▶ **Material for the task**

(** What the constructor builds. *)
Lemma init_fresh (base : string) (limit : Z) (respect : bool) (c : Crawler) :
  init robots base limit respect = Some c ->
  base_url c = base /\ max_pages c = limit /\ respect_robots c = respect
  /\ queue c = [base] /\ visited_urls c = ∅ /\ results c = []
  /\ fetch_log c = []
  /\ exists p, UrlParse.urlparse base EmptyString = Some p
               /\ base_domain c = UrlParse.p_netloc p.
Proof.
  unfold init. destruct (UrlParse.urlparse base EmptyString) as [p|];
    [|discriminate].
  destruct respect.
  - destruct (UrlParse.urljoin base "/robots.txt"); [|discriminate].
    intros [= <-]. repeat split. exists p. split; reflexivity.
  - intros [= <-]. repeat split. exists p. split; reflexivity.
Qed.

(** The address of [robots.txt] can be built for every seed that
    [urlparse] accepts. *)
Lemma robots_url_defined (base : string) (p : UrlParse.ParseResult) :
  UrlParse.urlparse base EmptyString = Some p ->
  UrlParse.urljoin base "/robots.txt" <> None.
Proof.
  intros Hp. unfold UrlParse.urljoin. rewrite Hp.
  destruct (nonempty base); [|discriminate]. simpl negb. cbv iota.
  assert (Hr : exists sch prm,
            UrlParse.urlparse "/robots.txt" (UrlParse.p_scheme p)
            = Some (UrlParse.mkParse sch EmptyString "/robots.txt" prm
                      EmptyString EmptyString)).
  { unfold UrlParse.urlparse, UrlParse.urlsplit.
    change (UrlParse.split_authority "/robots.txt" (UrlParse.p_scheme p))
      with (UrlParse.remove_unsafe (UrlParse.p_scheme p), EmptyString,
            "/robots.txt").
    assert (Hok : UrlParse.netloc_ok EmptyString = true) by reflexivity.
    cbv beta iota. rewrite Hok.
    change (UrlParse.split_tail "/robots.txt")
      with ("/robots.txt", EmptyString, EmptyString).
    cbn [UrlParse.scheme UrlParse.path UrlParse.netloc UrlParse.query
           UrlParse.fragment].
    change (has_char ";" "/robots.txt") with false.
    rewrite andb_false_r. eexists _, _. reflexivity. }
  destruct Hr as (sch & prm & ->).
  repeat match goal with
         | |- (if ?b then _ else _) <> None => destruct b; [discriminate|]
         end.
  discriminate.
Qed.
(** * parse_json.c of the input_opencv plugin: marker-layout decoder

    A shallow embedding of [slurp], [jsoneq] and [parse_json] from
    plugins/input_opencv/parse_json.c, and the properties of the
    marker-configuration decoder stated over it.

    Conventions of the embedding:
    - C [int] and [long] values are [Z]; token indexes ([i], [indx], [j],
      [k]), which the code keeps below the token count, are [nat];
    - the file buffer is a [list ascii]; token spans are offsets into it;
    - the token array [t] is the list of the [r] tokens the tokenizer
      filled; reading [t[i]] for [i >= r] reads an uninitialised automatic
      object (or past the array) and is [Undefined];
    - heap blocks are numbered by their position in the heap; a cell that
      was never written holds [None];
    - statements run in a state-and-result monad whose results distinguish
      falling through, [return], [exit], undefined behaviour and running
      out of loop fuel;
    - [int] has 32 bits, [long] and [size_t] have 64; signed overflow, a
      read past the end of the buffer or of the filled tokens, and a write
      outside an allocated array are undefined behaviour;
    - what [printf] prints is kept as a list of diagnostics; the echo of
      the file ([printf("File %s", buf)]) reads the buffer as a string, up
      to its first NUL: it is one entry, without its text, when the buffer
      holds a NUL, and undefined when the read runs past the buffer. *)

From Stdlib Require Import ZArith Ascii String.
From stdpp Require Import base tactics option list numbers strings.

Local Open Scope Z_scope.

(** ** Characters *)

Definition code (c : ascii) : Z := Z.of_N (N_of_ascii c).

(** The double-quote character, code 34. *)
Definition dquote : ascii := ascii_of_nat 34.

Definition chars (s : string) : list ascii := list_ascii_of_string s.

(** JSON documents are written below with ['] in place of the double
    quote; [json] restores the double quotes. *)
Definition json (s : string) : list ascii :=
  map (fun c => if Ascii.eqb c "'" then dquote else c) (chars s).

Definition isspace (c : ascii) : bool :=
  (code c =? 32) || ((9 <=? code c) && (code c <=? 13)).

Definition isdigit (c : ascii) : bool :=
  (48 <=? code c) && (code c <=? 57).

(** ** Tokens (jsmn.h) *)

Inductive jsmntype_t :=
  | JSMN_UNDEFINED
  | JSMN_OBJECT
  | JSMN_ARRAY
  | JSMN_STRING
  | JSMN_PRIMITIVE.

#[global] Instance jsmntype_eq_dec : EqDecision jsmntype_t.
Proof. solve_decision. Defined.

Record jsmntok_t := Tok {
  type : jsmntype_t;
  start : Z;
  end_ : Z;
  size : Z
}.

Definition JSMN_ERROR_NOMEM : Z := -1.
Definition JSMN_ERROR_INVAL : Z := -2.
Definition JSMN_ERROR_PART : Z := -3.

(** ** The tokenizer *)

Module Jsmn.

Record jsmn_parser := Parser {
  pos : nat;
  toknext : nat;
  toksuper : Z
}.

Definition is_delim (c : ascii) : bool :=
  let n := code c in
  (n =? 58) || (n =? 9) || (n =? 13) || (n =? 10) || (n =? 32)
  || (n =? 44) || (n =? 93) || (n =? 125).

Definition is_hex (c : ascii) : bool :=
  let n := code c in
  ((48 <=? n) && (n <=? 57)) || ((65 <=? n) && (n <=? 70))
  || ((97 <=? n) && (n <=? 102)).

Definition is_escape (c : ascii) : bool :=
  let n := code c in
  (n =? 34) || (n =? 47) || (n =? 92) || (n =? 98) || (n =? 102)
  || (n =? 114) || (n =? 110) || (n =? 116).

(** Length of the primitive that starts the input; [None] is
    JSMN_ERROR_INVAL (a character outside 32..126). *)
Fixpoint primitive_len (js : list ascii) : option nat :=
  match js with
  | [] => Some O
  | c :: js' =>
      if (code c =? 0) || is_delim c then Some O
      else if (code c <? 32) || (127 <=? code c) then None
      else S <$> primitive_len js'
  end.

...

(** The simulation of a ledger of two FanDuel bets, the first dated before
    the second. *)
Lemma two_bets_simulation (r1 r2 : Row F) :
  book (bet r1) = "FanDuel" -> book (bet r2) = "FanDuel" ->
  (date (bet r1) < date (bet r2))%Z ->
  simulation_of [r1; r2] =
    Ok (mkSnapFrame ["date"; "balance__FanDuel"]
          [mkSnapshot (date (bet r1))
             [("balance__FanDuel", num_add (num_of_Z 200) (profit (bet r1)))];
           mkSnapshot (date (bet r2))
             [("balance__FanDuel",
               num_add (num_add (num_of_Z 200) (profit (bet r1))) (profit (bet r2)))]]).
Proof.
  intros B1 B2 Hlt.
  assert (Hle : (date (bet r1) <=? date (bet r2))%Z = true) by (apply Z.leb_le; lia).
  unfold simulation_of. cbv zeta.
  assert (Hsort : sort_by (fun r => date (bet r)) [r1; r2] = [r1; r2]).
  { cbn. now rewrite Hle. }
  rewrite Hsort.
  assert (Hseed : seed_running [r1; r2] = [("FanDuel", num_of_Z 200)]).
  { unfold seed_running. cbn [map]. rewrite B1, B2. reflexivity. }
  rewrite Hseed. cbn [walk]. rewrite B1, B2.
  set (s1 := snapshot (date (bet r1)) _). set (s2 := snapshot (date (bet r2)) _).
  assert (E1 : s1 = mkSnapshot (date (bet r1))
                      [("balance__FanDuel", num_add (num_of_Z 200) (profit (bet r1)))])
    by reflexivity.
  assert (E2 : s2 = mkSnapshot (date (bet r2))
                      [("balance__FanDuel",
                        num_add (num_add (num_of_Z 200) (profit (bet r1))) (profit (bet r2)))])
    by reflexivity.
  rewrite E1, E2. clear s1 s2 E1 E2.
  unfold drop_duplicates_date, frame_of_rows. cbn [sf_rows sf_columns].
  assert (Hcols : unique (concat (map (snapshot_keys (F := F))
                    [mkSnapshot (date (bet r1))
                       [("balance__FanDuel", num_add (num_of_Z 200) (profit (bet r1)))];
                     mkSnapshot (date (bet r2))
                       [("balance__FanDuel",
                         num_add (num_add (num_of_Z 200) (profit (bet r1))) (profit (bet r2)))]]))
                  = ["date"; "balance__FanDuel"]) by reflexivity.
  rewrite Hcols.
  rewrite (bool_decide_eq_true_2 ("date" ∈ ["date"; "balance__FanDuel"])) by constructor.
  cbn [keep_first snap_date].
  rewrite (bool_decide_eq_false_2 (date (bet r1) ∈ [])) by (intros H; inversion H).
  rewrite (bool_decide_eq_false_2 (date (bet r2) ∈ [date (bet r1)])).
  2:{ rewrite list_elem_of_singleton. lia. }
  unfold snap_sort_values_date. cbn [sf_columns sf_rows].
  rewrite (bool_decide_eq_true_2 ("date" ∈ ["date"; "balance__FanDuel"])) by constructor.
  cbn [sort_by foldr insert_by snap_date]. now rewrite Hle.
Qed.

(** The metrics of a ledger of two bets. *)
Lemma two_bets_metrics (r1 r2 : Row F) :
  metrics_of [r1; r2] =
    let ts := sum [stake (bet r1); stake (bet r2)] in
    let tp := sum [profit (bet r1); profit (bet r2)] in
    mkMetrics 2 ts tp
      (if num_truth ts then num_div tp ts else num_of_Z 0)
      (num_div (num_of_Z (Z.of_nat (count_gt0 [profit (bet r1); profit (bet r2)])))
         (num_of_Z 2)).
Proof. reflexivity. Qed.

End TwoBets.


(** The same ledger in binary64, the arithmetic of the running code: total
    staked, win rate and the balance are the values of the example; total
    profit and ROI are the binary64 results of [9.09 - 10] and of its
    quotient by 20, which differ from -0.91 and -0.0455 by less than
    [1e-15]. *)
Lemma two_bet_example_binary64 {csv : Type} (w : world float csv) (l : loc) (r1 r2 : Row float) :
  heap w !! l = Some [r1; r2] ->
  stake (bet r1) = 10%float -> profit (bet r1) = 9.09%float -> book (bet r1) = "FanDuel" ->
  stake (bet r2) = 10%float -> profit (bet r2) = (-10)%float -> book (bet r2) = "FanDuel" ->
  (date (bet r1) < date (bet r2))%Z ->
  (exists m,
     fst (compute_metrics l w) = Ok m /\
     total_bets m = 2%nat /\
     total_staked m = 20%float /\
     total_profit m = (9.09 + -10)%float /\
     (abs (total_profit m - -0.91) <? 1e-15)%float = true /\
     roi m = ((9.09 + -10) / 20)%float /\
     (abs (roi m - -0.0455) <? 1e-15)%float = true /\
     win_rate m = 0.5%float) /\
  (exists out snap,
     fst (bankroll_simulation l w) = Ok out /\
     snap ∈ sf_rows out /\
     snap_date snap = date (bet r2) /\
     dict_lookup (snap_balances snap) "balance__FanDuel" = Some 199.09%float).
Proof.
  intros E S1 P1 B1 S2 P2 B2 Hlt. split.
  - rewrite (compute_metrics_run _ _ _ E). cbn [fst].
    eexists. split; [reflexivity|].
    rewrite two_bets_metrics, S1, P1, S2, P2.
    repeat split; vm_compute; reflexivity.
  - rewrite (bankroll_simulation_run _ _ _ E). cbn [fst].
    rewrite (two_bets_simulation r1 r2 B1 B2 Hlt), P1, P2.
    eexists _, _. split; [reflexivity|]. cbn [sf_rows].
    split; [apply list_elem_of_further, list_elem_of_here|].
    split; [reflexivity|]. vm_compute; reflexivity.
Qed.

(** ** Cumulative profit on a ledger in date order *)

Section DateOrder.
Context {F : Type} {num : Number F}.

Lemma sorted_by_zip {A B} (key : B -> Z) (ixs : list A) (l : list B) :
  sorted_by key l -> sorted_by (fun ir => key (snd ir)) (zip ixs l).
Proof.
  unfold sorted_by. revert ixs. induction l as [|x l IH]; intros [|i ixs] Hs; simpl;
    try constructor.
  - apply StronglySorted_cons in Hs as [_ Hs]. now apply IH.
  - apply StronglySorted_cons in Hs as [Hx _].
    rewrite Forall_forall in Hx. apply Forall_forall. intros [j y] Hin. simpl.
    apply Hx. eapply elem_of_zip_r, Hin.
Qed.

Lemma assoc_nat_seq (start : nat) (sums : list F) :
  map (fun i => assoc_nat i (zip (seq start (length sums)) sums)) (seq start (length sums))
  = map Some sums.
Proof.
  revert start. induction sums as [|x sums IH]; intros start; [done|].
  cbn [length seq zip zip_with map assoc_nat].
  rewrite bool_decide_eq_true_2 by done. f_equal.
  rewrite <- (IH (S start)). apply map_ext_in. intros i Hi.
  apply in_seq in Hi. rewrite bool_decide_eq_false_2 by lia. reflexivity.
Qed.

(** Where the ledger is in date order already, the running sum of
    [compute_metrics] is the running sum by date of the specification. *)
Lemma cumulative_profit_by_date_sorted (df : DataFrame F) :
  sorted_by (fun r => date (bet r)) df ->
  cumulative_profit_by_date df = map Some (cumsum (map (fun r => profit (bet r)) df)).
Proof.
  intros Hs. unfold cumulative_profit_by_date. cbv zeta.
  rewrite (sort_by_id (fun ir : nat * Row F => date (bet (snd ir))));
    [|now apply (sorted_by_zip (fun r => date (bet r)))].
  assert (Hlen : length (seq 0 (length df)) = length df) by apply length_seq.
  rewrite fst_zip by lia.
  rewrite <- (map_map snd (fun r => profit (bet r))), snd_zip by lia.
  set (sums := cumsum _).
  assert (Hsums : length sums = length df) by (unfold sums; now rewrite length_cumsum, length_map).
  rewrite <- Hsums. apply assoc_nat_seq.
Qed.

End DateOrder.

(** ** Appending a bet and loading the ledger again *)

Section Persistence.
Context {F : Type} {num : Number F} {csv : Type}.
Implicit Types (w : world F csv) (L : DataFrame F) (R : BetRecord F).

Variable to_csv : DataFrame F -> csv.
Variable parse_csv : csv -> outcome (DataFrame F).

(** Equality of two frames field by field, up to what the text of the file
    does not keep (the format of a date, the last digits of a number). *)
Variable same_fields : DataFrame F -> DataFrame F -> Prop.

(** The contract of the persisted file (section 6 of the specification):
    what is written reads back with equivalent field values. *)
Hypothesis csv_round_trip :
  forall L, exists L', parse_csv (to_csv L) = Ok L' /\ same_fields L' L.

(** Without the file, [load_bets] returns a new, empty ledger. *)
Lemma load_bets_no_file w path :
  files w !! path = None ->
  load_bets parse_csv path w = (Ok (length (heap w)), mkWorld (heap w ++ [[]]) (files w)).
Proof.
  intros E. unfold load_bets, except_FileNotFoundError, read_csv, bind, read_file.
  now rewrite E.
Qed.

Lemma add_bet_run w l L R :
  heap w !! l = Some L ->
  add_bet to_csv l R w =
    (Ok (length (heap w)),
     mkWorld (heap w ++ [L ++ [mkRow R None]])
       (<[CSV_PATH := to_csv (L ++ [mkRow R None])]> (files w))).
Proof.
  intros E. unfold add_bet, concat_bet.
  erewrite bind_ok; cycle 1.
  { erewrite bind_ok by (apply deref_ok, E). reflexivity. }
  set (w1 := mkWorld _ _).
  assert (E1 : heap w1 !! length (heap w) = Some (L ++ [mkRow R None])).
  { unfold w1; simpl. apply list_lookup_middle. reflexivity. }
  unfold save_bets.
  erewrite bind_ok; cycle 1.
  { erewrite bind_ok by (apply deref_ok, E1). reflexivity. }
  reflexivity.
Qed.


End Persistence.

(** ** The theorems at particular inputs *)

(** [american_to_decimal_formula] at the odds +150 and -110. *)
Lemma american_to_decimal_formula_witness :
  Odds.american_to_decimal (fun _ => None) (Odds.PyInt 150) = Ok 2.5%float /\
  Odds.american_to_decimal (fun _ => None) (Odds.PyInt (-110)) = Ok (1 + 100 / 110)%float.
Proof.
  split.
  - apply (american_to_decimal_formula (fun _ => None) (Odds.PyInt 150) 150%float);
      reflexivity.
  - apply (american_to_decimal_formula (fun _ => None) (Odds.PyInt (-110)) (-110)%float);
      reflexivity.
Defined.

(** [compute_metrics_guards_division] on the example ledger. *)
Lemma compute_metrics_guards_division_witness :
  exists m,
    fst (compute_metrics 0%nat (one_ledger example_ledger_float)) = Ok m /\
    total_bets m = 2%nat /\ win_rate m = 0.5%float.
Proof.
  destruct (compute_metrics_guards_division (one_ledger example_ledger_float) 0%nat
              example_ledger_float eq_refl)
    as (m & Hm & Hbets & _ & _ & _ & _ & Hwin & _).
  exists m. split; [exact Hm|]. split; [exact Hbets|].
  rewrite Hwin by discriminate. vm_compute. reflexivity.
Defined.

▶ **What the task asks**
Whenever a line of the listing contains the word "embedding", it counts; say the total only.

▶ **Response to the task**
2